▶ PROBLEM STATEMENT
Could you copy exactly the line that contains "Definition is_space (c" and every line after it to the end of the records, and nothing more?

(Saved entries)

(** * vite-plugin-csp-dev: the nonce rewriting engine of [secureHeadersPlugin.js]

    A shallow embedding of [src/secureHeadersPlugin.js]: the policy
    assembler of [configureServer], the HTML rewriter of
    [transformIndexHtml], the bundle rewriter of [generateBundle], the
    [sharedNonce] state written by [configResolved], the alias hook [config]
    and the defaults of the options.

    JavaScript strings are sequences of UTF-16 code units; they are modelled
    as lists of code units ([N]).  The regular expressions of the source carry
    no [u] flag, so they too work code unit by code unit. *)

From Stdlib Require Import NArith Ascii String DecimalPos DecimalN.
From stdpp Require Import gmap strings list.

(** ** Strings *)

Module Js.

Definition jsstr : Type := list N.

Definition ch (a : ascii) : N := N_of_ascii a.

(** The code units of an ASCII literal of the source. *)
Fixpoint lit (s : string) : jsstr :=
  match s with
  | EmptyString => []
  | String a s' => ch a :: lit s'
  end.

Definition DQUOTE : N := 34.
Definition DOLLAR : N := 36.
Definition AMP : N := 38.
Definition APOS : N := 39.
Definition SLASH : N := 47.
Definition GT : N := 62.
Definition BACKTICK : N := 96.

(** [x.startsWith(p)] *)
Fixpoint starts_with (p s : jsstr) : bool :=
  match p, s with
  | [], _ => true
  | _ :: _, [] => false
  | a :: p', b :: s' => (a =? b)%N && starts_with p' s'
  end.

(** [x.endsWith(p)] *)
Definition ends_with (p s : jsstr) : bool :=
  starts_with (reverse p) (reverse s).

(** [x.includes(p)] *)
Fixpoint includes (p s : jsstr) : bool :=
  starts_with p s ||
  match s with
  | [] => false
  | _ :: s' => includes p s'
  end.

(** WhiteSpace and LineTerminator code units of ECMAScript: the class [\s]
    of a regular expression and the characters removed by [trim()]. *)
Definition is_space (c : N) : bool :=
  ((9 <=? c) && (c <=? 13) || (c =? 32) || (c =? 160) || (c =? 5760)
   || (8192 <=? c) && (c <=? 8202) || (c =? 8232) || (c =? 8233)
   || (c =? 8239) || (c =? 8287) || (c =? 12288) || (c =? 65279))%N.

Fixpoint trim_start (s : jsstr) : jsstr :=
  match s with
  | c :: s' => if is_space c then trim_start s' else s
  | [] => []
  end.

Definition trim_end (s : jsstr) : jsstr := reverse (trim_start (reverse s)).

(** [x.trim()] *)
Definition trim (s : jsstr) : jsstr := trim_end (trim_start s).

▶ RESPONSE TO THE TASK
Definition is_space (c : N) : bool :=
  ((9 <=? c) && (c <=? 13) || (c =? 32) || (c =? 160) || (c =? 5760)
   || (8192 <=? c) && (c <=? 8202) || (c =? 8232) || (c =? 8233)
   || (c =? 8239) || (c =? 8287) || (c =? 12288) || (c =? 65279))%N.

Fixpoint trim_start (s : jsstr) : jsstr :=
  match s with
  | c :: s' => if is_space c then trim_start s' else s
  | [] => []
  end.

Definition trim_end (s : jsstr) : jsstr := reverse (trim_start (reverse s)).

(** [x.trim()] *)
Definition trim (s : jsstr) : jsstr := trim_end (trim_start s).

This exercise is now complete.